Кувшин с пуншем оказался выполнен в виде сидящей на задних лапах таксы. На передних, приподнятых вверх лапках висели две керамические кружки.
Глиняная собачка вызвала на губах Рене слабое подобие улыбки — настоящей, а не заученно-вежливой, как до того. Ах да, она же любит собак!
— На вот! — Филипп налил полную кружку, поставил перед ней. — Пей мелкими глоточками, смотри не обожгись.
Пунш был самый простой — подогретое красное вино с небольшой добавкой коньяка, пряностей и сахара. Но согревал этот состав очень здорово — буквально через пару минут щеки Рене порозовели.
— Может, поесть хочешь? — Сам Филипп рыбу смел в момент и теперь подумывал, не заказать ли еще одну порцию.
Девушка молча покачала головой. Она сидела, держа обеими руками кружку, и изредка делала из нее глоток-другой.
— Я ведь не хотела их знакомить. Знала, что так может получиться, — сказала она вдруг, глядя не на него, а на какую-то точку на пластиковой поверхности столика. Лоб был наморщен, чувствовалось, что ей неприятно об этом говорить — но и сил молчать тоже нет.
— Брось ты! Ну потанцевали они — не придавай значения.
— Да нет, я же видела, как он на нее смотрел — и в Мюнхене, и здесь тоже. Конечно, Бруни меня намного красивее, тут уж ничего не поделаешь. — Рене вздохнула. — Еще в школе, если какому-то парню я… вроде как нравилась, и мы с ним на танцы приходили — Бруни подбегала, веселая, красивая! И танцует она здорово, а я ведь танцевать почти не умею. Ну и… — она криво улыбнулась, пожала плечами, — я уж потом, если видела, что парень на меня больше не смотрит, сама начала уходить, пораньше. Иначе очень обидно получается — стоять и ждать неизвестно чего.
Было видно, что ей очень хочется плакать, но не позволяет воспитание.
— Ну что ты! — ответил Филипп, не зная, что еще сказать. — Вы уже не в школе, и Тед — взрослый человек, и…
Скорее всего, у парня действительно поначалу не было никаких намерений в адрес баронессы. И никак он «особенно» на нее не смотрел… Но если такая красотка вдруг сама предложит — не всякий мужчина устоит.
А у нее ведь не залежится — предложить!
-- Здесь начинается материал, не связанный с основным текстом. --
Definition shouldSkipClusterRBACRoleBindingFor (groupName policyResource policyAPIGroups kind : string) : outcome bool :=
  role ← generateClusterRBACRoleForResource groupName policyResource policyAPIGroups kind;
  Ok (is_nilRole role).
Definition shouldSkipRBACRoleBindingFor (groupName policyResource policyAPIGroups kind namespace : string) : outcome bool :=
  role ← generateRBACRoleForResource groupName policyResource policyAPIGroups kind namespace;
  Ok (is_nilRole role).

Definition ensureClusterRBACRoleForResource (cli : RbacClients W) (groupName resource kind : string) : M W unit :=
  generated ← lift (generateClusterRBACRoleForResource groupName resource GroupName kind);
  match generated with
  | None => mret tt
  | Some role => ensureRole (rc_clusterRoles cli) (mkKey "" (om_name (ro_meta role))) role
  end.
Definition ensureClusterRBACRoleForResources : M W unit :=
  for_resources false (λ _ _ _, Ok false) (λ cli rmapping res groupPrefix,
    ensureClusterRBACRoleForResource cli groupPrefix (gvr_resource rmapping) (gvk_kind (prs_gvk res))).

Definition ensureClusterRBACRoleBindingForResource (cli : RbacClients W) (groupName resource : string) : M W unit :=
  let binding := generateClusterRBACRoleBindingForResource resource groupName in
  addSubjects (rc_clusterBindings cli) (mkKey "" (om_name (rb_meta binding))) binding.
Definition skipClusterBinding (projectName : string) (rmapping : GroupVersionResource) (res : projectResource)
    (groupPrefix : string) : outcome bool :=
  shouldSkipClusterRBACRoleBindingFor (GenerateActualGroupNameFor projectName groupPrefix) (gvr_resource rmapping) GroupName
    (gvk_kind (prs_gvk res)).
Definition ensureClusterRBACRoleBindingForResources (projectName : string) : M W unit :=
  for_resources false (skipClusterBinding projectName) (λ cli rmapping res groupPrefix,
    ensureClusterRBACRoleBindingForResource cli (GenerateActualGroupNameFor projectName groupPrefix) (gvr_resource rmapping)).

Definition ensureRBACRoleForResource (cli : RbacClients W) (groupName : string) (gvr : GroupVersionResource)
    (kind namespace : string) : M W unit :=
  generated ← lift (generateRBACRoleForResource groupName (gvr_resource gvr) (gvr_group gvr) kind namespace);
  match generated with
  | None => mret tt
  | Some role => ensureRole (rc_roles cli) (mkKey (om_namespace (ro_meta role)) (om_name (ro_meta role))) role
  end.
Definition ensureRBACRoleForResources : M W unit :=
  for_resources true (λ _ _ _, Ok false) (λ cli rmapping res groupPrefix,
    ensureRBACRoleForResource cli groupPrefix rmapping (gvk_kind (prs_gvk res)) (prs_namespace res)).

Definition ensureRBACRoleBindingForResource (cli : RbacClients W) (groupName resource namespace : string) : M W unit :=
  let binding := generateRBACRoleBindingForResource resource groupName namespace in
  addSubjects (rc_bindings cli) (mkKey (om_namespace (rb_meta binding)) (om_name (rb_meta binding))) binding.
Definition skipBinding (projectName : string) (rmapping : GroupVersionResource) (res : projectResource)
    (groupPrefix : string) : outcome bool :=
  shouldSkipRBACRoleBindingFor (GenerateActualGroupNameFor projectName groupPrefix) (gvr_resource rmapping) GroupName
    (gvk_kind (prs_gvk res)) (prs_namespace res).
Definition ensureRBACRoleBindingForResources (projectName : string) : M W unit :=
  for_resources true (skipBinding projectName) (λ cli rmapping res groupPrefix,
    ensureRBACRoleBindingForResource cli (GenerateActualGroupNameFor projectName groupPrefix) (gvr_resource rmapping)
      (prs_namespace res)).

Definition cleanUpClusterRBACRoleBindingFor (cli : RbacClients W) (groupName resource : string) : M W unit :=
  let binding := generateClusterRBACRoleBindingForResource resource groupName in
  removeSubjects (rc_clusterBindings cli) (mkKey "" (om_name (rb_meta binding))) binding.
Definition cleanUpRBACRoleBindingFor (cli : RbacClients W) (groupName resource namespace : string) : M W unit :=
  let binding := generateRBACRoleBindingForResource resource groupName namespace in
  removeSubjects (rc_bindings cli) (mkKey namespace (om_name (rb_meta binding))) binding.

Definition ensureProjectCleanup (project : Project) : M W Project :=
  project ← wrap "failed to set project phase" (ensureProjectPhase project ProjectTerminating);
  let projectName := om_name (pj_meta project) in
  _ ← for_resources false (skipClusterBinding projectName) (λ cli rmapping res groupPrefix,
        cleanUpClusterRBACRoleBindingFor cli (GenerateActualGroupNameFor projectName groupPrefix) (gvr_resource rmapping));
  _ ← for_resources true (skipBinding projectName) (λ cli rmapping res groupPrefix,
        cleanUpRBACRoleBindingFor cli (GenerateActualGroupNameFor projectName groupPrefix) (gvr_resource rmapping)
          (prs_namespace res));
  TryRemoveFinalizer (pc_projects c) (pc_retry c) project [CleanupFinalizerName].

Definition project_sync (key : NamespacedName) : M W unit :=
  r ← try (c_get (pc_projects c) key);
  match r with
  | inl e => if IsNotFound e then mret tt else throw e
  | inr project =>
      if match om_deletionTimestamp (pj_meta project) with Some _ => true | None => false end
      then (_ ← wrap "failed to cleanup project" (ensureProjectCleanup project); mret tt)
      else
        project ← (if String.eqb (pj_phase project) ""
                   then wrap "failed to set initial project phase" (ensureProjectPhase project ProjectInactive)
                   else mret project);
        project ← wrap "failed to ensure that the cleanup finalizer exists on the project"
                    (TryAddFinalizer (pc_projects c) (pc_retry c) project [CleanupFinalizerName]);
        let name := om_name (pj_meta project) in
        _ ← wrap "failed to ensure that the RBAC Role for the project exists"
              (ensureClusterRBACRoleForNamedResource (pc_client c) name ProjectResourceName ProjectKindName (pj_meta project));
        _ ← wrap "failed to ensure that the RBAC RoleBinding for the project exists"
              (ensureClusterRBACRoleBindingForNamedResource (pc_client c) name ProjectResourceName ProjectKindName (pj_meta project));
        _ ← wrap "failed to ensure that the RBAC ClusterRoles for the project's resources exists" ensureClusterRBACRoleForResources;
        _ ← wrap "failed to ensure that the RBAC ClusterRoleBindings for the project's resources exists"
              (ensureClusterRBACRoleBindingForResources name);
        _ ← wrap "failed to ensure that the RBAC Roles for the project's resources exists" ensureRBACRoleForResources;
        _ ← wrap "failed to ensure that the RBAC RolesBindings for the project's resources exists"
              (ensureRBACRoleBindingForResources name);
        _ ← wrap "failed to set project phase to active" (ensureProjectPhase project ProjectActive);
        mret tt
  end.
End project.

(** ** The resource controller *)

Section resource.
Context {W : Type} (cli : RbacClients W) (restMapping : GroupVersionKind → M W GroupVersionResource).

Definition getPluralResourceName (obj : ResourceObject) : M W string :=
  rmapping ← restMapping (rso_gvk obj);
  mret (gvr_resource rmapping).

Definition project_owner (owner : OwnerReference) : bool :=
  String.eqb (or_apiVersion owner) GroupVersion && String.eqb (or_kind owner) ProjectKindName &&
  negb (String.eqb (or_name owner) "") && negb (String.eqb (or_uid owner) "").
Definition getProjectName (m : ObjectMeta) : outcome string :=
  let fromOwner := match List.find project_owner (om_ownerReferences m) with Some o => or_name o | None => "" end in
  let projectName := if String.eqb fromOwner "" then map_str (om_labels m) ProjectIDLabelKey else fromOwner in
  if String.eqb projectName "" then Err (ErrNew "unable to find owning project") else Ok projectName.

Definition syncClusterScopedProjectResource (obj : ResourceObject) : M W unit :=
  if negb (String.eqb (om_namespace (rso_meta obj)) "") then mret tt else
  resourceName ← getPluralResourceName obj;
  projectName ← lift (getProjectName (rso_meta obj));
  _ ← wrap "failed to sync RBAC ClusterRole"
        (ensureClusterRBACRoleForNamedResource cli projectName resourceName (gvk_kind (rso_gvk obj)) (rso_meta obj));
  wrap "failed to sync RBAC ClusterRoleBinding"
    (ensureClusterRBACRoleBindingForNamedResource cli projectName resourceName (gvk_kind (rso_gvk obj)) (rso_meta obj)).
Особенно если еще выпьет.
— Чепуха это все! — решительно закончил он.
— Спасибо, Филипп. — Нагретые кружкой тонкие пальцы коснулись его запястья. — Но… не надо. Я все понимаю, Бруни мне рассказывала… Вам, наверное, сейчас тоже неприятно, да?
Неприятно?! Не то слово! Он был в бешенстве. Мало всего прочего — так она, оказывается, уже успела натрепать Рене об их отношениях! Какого черта?!